====== GIVEN DATA

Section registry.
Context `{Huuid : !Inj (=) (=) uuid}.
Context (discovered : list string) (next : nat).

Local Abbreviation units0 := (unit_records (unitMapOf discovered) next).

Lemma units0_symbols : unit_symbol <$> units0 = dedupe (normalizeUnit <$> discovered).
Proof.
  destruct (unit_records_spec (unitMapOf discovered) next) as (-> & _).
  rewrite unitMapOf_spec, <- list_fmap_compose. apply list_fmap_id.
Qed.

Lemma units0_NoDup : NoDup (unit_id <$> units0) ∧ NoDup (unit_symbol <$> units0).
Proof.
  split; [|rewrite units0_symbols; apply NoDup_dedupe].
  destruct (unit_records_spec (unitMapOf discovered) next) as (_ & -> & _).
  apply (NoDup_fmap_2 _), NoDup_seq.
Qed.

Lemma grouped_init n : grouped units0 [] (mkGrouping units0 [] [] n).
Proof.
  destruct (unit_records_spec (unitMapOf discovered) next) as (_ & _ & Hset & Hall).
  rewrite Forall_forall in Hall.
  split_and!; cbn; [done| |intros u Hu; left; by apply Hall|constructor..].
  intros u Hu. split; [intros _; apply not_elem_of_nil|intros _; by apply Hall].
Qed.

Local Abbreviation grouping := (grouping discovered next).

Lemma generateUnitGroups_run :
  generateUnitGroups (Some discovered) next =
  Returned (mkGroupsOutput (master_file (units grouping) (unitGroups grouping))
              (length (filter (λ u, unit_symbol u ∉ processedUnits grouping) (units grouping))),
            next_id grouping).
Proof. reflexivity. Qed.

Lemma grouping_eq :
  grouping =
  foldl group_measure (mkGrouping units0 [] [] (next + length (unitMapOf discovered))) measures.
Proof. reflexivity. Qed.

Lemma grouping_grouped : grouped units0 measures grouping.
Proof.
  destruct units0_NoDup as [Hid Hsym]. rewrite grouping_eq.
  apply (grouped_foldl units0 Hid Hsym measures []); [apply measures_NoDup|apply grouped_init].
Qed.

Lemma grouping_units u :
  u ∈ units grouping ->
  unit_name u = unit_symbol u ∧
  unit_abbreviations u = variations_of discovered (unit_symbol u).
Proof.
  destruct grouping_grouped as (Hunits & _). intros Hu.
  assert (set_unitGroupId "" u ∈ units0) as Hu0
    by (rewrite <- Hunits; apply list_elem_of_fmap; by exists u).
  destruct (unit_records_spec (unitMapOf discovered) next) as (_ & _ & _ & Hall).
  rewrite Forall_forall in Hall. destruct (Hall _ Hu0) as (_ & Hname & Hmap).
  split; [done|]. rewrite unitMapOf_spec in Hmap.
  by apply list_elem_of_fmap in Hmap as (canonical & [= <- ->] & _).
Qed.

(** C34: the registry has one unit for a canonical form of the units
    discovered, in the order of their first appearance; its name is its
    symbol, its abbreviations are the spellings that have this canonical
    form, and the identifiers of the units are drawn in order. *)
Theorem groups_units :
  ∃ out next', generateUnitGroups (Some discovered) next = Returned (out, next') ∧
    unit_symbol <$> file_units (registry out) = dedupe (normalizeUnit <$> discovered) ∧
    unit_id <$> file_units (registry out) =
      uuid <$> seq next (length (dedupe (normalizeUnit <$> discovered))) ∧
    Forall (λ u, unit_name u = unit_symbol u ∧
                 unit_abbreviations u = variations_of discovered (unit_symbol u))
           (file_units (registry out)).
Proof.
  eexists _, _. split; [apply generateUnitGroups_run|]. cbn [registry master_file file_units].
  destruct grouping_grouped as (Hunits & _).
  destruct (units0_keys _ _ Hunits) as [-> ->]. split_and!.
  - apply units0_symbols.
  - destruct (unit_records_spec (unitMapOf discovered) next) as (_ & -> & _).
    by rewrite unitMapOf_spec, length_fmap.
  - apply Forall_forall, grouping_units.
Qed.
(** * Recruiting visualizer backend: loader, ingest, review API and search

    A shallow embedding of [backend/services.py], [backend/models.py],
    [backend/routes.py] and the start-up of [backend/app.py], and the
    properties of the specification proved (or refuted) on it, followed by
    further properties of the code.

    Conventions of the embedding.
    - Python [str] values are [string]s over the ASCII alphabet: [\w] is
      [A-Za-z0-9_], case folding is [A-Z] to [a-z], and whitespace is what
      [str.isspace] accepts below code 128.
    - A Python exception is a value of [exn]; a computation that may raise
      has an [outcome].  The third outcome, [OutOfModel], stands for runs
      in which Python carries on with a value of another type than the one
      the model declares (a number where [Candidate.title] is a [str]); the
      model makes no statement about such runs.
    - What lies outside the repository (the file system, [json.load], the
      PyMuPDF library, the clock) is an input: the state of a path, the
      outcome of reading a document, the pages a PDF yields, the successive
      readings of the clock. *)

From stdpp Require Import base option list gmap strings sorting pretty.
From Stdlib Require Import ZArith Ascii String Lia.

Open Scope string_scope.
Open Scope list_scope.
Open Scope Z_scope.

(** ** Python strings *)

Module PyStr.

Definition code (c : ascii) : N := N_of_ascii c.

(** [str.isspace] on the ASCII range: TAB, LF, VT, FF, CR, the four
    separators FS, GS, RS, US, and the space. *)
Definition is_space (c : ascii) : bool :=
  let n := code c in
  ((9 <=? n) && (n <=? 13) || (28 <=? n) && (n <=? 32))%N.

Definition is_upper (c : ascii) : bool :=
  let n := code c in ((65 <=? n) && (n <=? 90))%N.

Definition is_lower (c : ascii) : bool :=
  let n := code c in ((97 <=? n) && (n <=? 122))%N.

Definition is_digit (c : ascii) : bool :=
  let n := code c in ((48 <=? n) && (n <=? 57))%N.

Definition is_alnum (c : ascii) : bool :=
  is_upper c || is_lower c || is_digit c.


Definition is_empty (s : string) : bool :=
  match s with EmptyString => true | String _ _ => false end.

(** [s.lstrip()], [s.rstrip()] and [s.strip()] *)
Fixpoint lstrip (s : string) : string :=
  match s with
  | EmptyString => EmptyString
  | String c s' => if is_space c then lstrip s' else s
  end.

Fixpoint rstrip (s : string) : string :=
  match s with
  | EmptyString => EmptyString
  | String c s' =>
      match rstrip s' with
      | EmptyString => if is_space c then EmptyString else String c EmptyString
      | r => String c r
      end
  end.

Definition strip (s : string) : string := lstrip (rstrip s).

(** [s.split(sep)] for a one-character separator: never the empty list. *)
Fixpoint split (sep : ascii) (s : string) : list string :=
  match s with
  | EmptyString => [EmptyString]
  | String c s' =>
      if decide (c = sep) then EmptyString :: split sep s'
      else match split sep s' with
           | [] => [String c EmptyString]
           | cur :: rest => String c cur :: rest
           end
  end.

============

** ASSIGNED TASK **
Tell how many lines of the data above include the string "that", with no other text in the answer.

** TASK OUTPUT **
2